(…) Nella maggior parte dei casi, comunque, la fiamma rossa è l’ingresso dove tutto è possibile. È la zona dei sogni. In un gruppo compatto lanciato verso la volata, almeno 20 Corridori pensano di poter vincere. Non saranno più di sei o sette oltre l’ultima curva. Oppure qualcuno (un finisseur) li anticiperà. In un gruppo più ridotto, vale lo stesso discorso. E oltre la fiamma rossa si stende la zona dei sogni anche per due soli fuggitivi, che prenderanno a studiarsi. Chi è primo è solo deve cercare di non farsi riprendere se braccato da vicino, di aumentare il vantaggio se dietro si sono rassegnati o non c’è intesa nell’inseguimento.
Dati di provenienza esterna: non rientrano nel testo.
Lemma videoRange_OK keys links base file r :
  linksOK fl links -> allowed fl file ->
  videoRange keys links base file = Some r -> linksOK fl r.
Proof.
  intros Hl Hf. induction keys as [| f keys IH]; simpl; [discriminate |].
  assert (forall l, links !! f = Some l ->
                    linksOK fl (<[f := setVideo l file]> links)) as Hins.
  { intros l E. apply linksOK_insert; [exact Hl |].
    apply linkedOK_set; [eapply Hl; eauto | exact Hf]. }
  destruct (String.eqb _ base); destruct (String.eqb _ file);
    destruct (links !! f) as [l |] eqn:E;
    try exact IH; intros [= <-]; apply Hins; reflexivity.
Qed.

(** Linking a file touches neither the browser nor the channel, and
    keeps the links among the allowed files. *)
Lemma linkFile_OK order fl' links file st :
  linksOK fl links -> allowed fl file ->
  linksOK fl (fst (linkFile order fl' links file st)) /\
  la (snd (linkFile order fl' links file st)) = la st /\
  fileChan (snd (linkFile order fl' links file st)) = fileChan st.
Proof.
  intros Hl Hf. unfold linkFile.
  destruct (SupportedMedia_TypeFromExt fl' (Ext file)); simpl; auto.
  - destruct (links !! TrimSuffix file (Ext file)) as [l |] eqn:E; simpl.
    + split; [| split; reflexivity]. apply linksOK_insert; [exact Hl |].
      apply linkedOK_set; [eapply Hl; eauto | exact Hf].
    + split; [| split; reflexivity].
      destruct (videoRange _ links _ file) as [r |] eqn:Er; simpl.
      * eapply videoRange_OK; eauto.
      * apply linksOK_insert; [exact Hl |].
        apply linkedOK_set; [apply linkedOK_noLinks | exact Hf].
  - destruct (links !! TrimSuffix file (Ext file)) as [l |] eqn:E; simpl.
    + split; [| split; reflexivity]. apply linksOK_insert; [exact Hl |].
      apply linkedOK_set; [eapply Hl; eauto | exact Hf].
    + split; [| split; reflexivity].
      destruct (sidecarRange _ links _ file) as [r |] eqn:Er; simpl.
      * eapply sidecarRange_OK; eauto.
      * exact Hl.
Qed.

Lemma linkFiles_OK order fl' files :
  Forall (allowed fl) files ->
  forall links st, linksOK fl links ->
  linksOK fl (fst (linkFiles order fl' files links st)) /\
  la (snd (linkFiles order fl' files links st)) = la st /\
  fileChan (snd (linkFiles order fl' files links st)) = fileChan st.
Proof.
  induction 1 as [| f files Hf _ IH]; intros links st Hl; simpl; [auto |].
  unfold bind.
  destruct (linkFile_OK order fl' links f st Hl Hf) as (H1 & H2 & H3).
  destruct (linkFile order fl' links f st) as [links1 st1]. simpl in *.
  destruct (IH links1 st1 H1) as (H4 & H5 & H6).
  rewrite H5, H6, H2, H3. auto.
Qed.

Lemma passTwoInv_frame K st st' :
  flags (la st') = flags (la st) -> fsyss (la st') = fsyss (la st) ->
  catalogs (la st') = catalogs (la st) -> fileChan st' = fileChan st ->
  passTwoInv fl trees K st -> passTwoInv fl trees K st'.
Proof.
  intros H1 H2 H3 H4 [[[Hf Ht] Hc] Hg]. unfold passTwoInv, cleanOn, config.
  rewrite H1, H2, H3, H4. auto.
Qed.

Lemma buildLinks_inv order K files :
  Forall (allowed fl) files ->
  hoare (passTwoInv fl trees K) (buildLinks order fl files)
        (fun links st => passTwoInv fl trees K st /\ linksOK fl links).
Proof.
  intros Hf st Hinv. unfold buildLinks.
  destruct (linkFiles_OK order fl files Hf (scanImages fl files ∅) st)
    as (H1 & H2 & H3).
  { apply scanImages_OK; [exact Hf |]. intros k l Hk.
    rewrite lookup_empty in Hk. discriminate. }
  split; [| exact H1].
  eapply passTwoInv_frame; [.. | exact Hinv]; congruence.
Qed.

Lemma assetFromFile_inv RM K fsys name :
  hoare (passTwoInv fl trees K) (assetFromFile RM fsys name)
        (fun r st => passTwoInv fl trees K st /\
                     forall a, fst r = Some a -> FileName a = name).
Proof.
  intros st Hinv.
  pose proof (assetFromFile_frame RM fsys name st)
    as (_ & _ & H3 & H4 & H5 & H6 & _).
  split; [eapply passTwoInv_frame; [.. | exact Hinv]; assumption |].
  unfold assetFromFile, bind, getLa.
  destruct (RM _ _ _ _); simpl; [discriminate |].
  destruct (fsStat _ _); simpl; [discriminate |].
  destruct (_ && _); simpl; [discriminate |].
  intros a [= <-]. reflexivity.
Qed.

Lemma Record_inv K c fsys name args :
  hoare (passTwoInv fl trees K) (Record_ c fsys name args) (fun _ => passTwoInv fl trees K).
Proof.
  intros st Hinv. eapply passTwoInv_frame; [.. | exact Hinv]; reflexivity.
Qed.

Lemma errFn_inv K fsys name err :
  hoare (passTwoInv fl trees K) (errFn fsys name err) (fun _ => passTwoInv fl trees K).
Proof.
  destruct err; simpl; [apply Record_inv | apply hoare_ret; auto].
Qed.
La fiamma rossa è un punto preciso, fermo, e ancora tutto può cambiare, muoversi ribaltarsi. Il rosso è il colore della passione in senso etimologico. Nel ciclismo scatena. È un punto preciso anche fortemente simbolico. È lì che si fa estremo appello alle gambe e al cuore, che si pesano i sogni e la realtà, le risorse del corpo e quelle dello spirito. “Ha vinto lo spirito” iniziò a dettare dal tour Alfonso Gatto a uno stenografo dell’Unità che lo interruppe subito: “Ma che dici, compagno? Ha vinto Coppi”. Chissà se è vero o è una leggenda che circola tra noi suiveurs. (…)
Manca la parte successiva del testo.